My research measured seasonal variations in phosphorus and chlorophyll concentrations and Secchi transparency in relation to hydrodynamics and nutrient (primarily phosphorus) availability in Tainter Lake, Wisconsin. We hypothesized that although P concentrations would increase in Tainter Lake during periods of high flow, chlorophyll would be abnormally low due to the high flushing rate. Conversely, as flow and P loading subsided and residence time increased, high P availability would lead to phytoplankton blooms and chlorophyll increases if algal doubling time exceeded the flushing rate.
Our results showed that during high flow periods, total P and SRP increases in the head waters. This is due to runoff flowing into the lakes from due to a rain storm. Longitudinal gradients decreases total phosphorus and soluble reactive phosphorus concentration toward the dam. SRP is very high and available for algal uptake. During this time, residence time is low, resulting in a washout of the phytoplankton community. Chlorophyll decreases vastly because the flushing rate increases causing a washout of the chlorophyll. During low flow periods, total phosphorus and soluble reactive phosphorus decreases. SRP declines tremendously near the dam in conjunction with massive chlorophyll increases signifying uptake for growth. At this time, residence time is much higher and phytoplankton doubling exceeds the flushing rate. Rapid algae blooms occur because the residence time increases and it causes the lakes to become toxic, green and smelly.
In conclusion, algal growth can be limited by advection and transport in rapidly flushed reservoirs like Tainter Lake even though phosphorus concentrations are high and available for phytoplankton uptake. In an idealistic world we could wish for more rain in order to continue the washout of phosphorus but that’s not a definite solution. My project was designed to give a scientific insight on what’s occurring in the lakes. I believe that this gives community members a better understanding of not only the environmental issue, but also the steps necessary to take in order to maintain the lakes water quality and beauty. This problem is not pointed a one individual but a community as a whole has to take responsibility for their own actions so that change can be made.
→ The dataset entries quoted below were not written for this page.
(* ===== verification/Services.v ===== *)
(** * Services: launching the core, the Ethernet tap service, the GIO window

    The parts of sim/henry_tb.cpp's main that stand between the Verilated model
    and the board services: the reset and resume handshake ([launch]), the Ethernet
    service through the staging rings with its ENET_LOOPBACK socket pair
    ([enet_cycle]), the doorbell registers and the 8042's port decode.  The model,
    the rings, the address filter, the board's display and keyboard are parameters:
    they come from headers outside the repository. *)
From S2P Require Import Prelude AddressMap GuestMem.

(** ** Reset and resume *)

Section Launch.
Context {T : Type}.
Record launch_in := LaunchIn { l_reset : bool; l_resume : bool; l_pc : Z }.
Variable eval : T -> bool -> launch_in -> T.
Variable ready_for_resume : T -> bool.
Definition tick (i : launch_in) (t : T) : T := eval (eval t true i) false i.
Fixpoint ticks (is_ : list launch_in) (t : T) : T := match is_ with [] => t | i :: k => ticks k (tick i t) end.
(** [while(!tb->ready_for_resume) tick()]; [None] is a wait longer than the fuel. *)
Fixpoint wait_ready (fuel : nat) (i : launch_in) (t : T) : option T :=
  if ready_for_resume t then Some t
  else match fuel with O => None | S k => wait_ready k i (tick i t) end.
Definition launch (fuel : nat) (resume_pc64 : Z) (t : T) : option T :=
  let idle := LaunchIn false false resume_pc64 in let go := LaunchIn false true resume_pc64 in
  let t := ticks (repeat (LaunchIn true false 0) 4) t in
  let t := tick idle t in
  match wait_ready fuel idle t with
  | Some t => Some (ticks [go; idle; go; idle] t)
  | None => None
  end.
End Launch.

(** ** Doorbells *)

Record ring_ports := RingPorts { ring_tx_cons : Z; ring_rx_prod : Z; ring_scsi_cq_cons : Z; ring_scsi_rd_beats : Z; ring_scsi_rd_seq : Z }.
Record gio_ports := GioPorts { gio_ans_lo : Z; gio_ans_hi : Z; gio_ans_seq : Z; gio_cons : Z; gio_irq : Z }.
(** The register numbers are the rings' own. *)
Section Doorbells.
Variables RING_DB_TX_CONS RING_DB_RX_PROD RING_DB_SCSI_CQ_CONS RING_DB_SCSI_RD_BEATS RING_DB_SCSI_RD_SEQ : Z.
Definition tb_ring_doorbell (t : ring_ports) (reg v : Z) : ring_ports :=
  if reg =? RING_DB_TX_CONS then RingPorts v (ring_rx_prod t) (ring_scsi_cq_cons t) (ring_scsi_rd_beats t) (ring_scsi_rd_seq t)
  else if reg =? RING_DB_RX_PROD then RingPorts (ring_tx_cons t) v (ring_scsi_cq_cons t) (ring_scsi_rd_beats t) (ring_scsi_rd_seq t)
  else if reg =? RING_DB_SCSI_CQ_CONS then RingPorts (ring_tx_cons t) (ring_rx_prod t) v (ring_scsi_rd_beats t) (ring_scsi_rd_seq t)
  else if reg =? RING_DB_SCSI_RD_BEATS then RingPorts (ring_tx_cons t) (ring_rx_prod t) (ring_scsi_cq_cons t) v (ring_scsi_rd_seq t)
  else if reg =? RING_DB_SCSI_RD_SEQ then RingPorts (ring_tx_cons t) (ring_rx_prod t) (ring_scsi_cq_cons t) (ring_scsi_rd_beats t) v
  else t.
Variables GIO_DB_ANS_LO GIO_DB_ANS_HI GIO_DB_ANS_SEQ GIO_DB_CONS GIO_DB_IRQ : Z.
Definition tb_gio_doorbell (t : gio_ports) (reg v : Z) : gio_ports :=
  if reg =? GIO_DB_ANS_LO then GioPorts v (gio_ans_hi t) (gio_ans_seq t) (gio_cons t) (gio_irq t)
  else if reg =? GIO_DB_ANS_HI then GioPorts (gio_ans_lo t) v (gio_ans_seq t) (gio_cons t) (gio_irq t)
  else if reg =? GIO_DB_ANS_SEQ then GioPorts (gio_ans_lo t) (gio_ans_hi t) v (gio_cons t) (gio_irq t)
  else if reg =? GIO_DB_CONS then GioPorts (gio_ans_lo t) (gio_ans_hi t) (gio_ans_seq t) v (gio_irq t)
  else if reg =? GIO_DB_IRQ then GioPorts (gio_ans_lo t) (gio_ans_hi t) (gio_ans_seq t) (gio_cons t) (u16 v)
  else t.
End Doorbells.
(** The 8042: data at byte 3, command and status at byte 7. *)
Definition ps2_command (off : Z) : bool := negb ((off .>> 2) .& 1 =? 0).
This REU summer internship has changed the way I look at certain issues. For instance, initially I thought that it could all be solved if farm practices would be conservatory. As I dug deeper into my research, I realized that the issue is much more complex. The community as a whole has to take responsibility of this issue and look for ways in which they could contribute to a solution. It can be as simple as informing your neighbor about the issue and spreading the word. For those who live on the shorelines, one might consider investing in buffer so that runoff into the lakes can be limited. For farmers who have adapted conservative practices, it would be beneficial to inform other farms about the lake issue and how they may be contributing to its continuous problem. These are all ways in which we can sustain the lakes without investing millions of dollars. With everyone educated about the issue, we can someday come to a solution that is economically and environmentally impactful. This is only the start to a long road to recovery.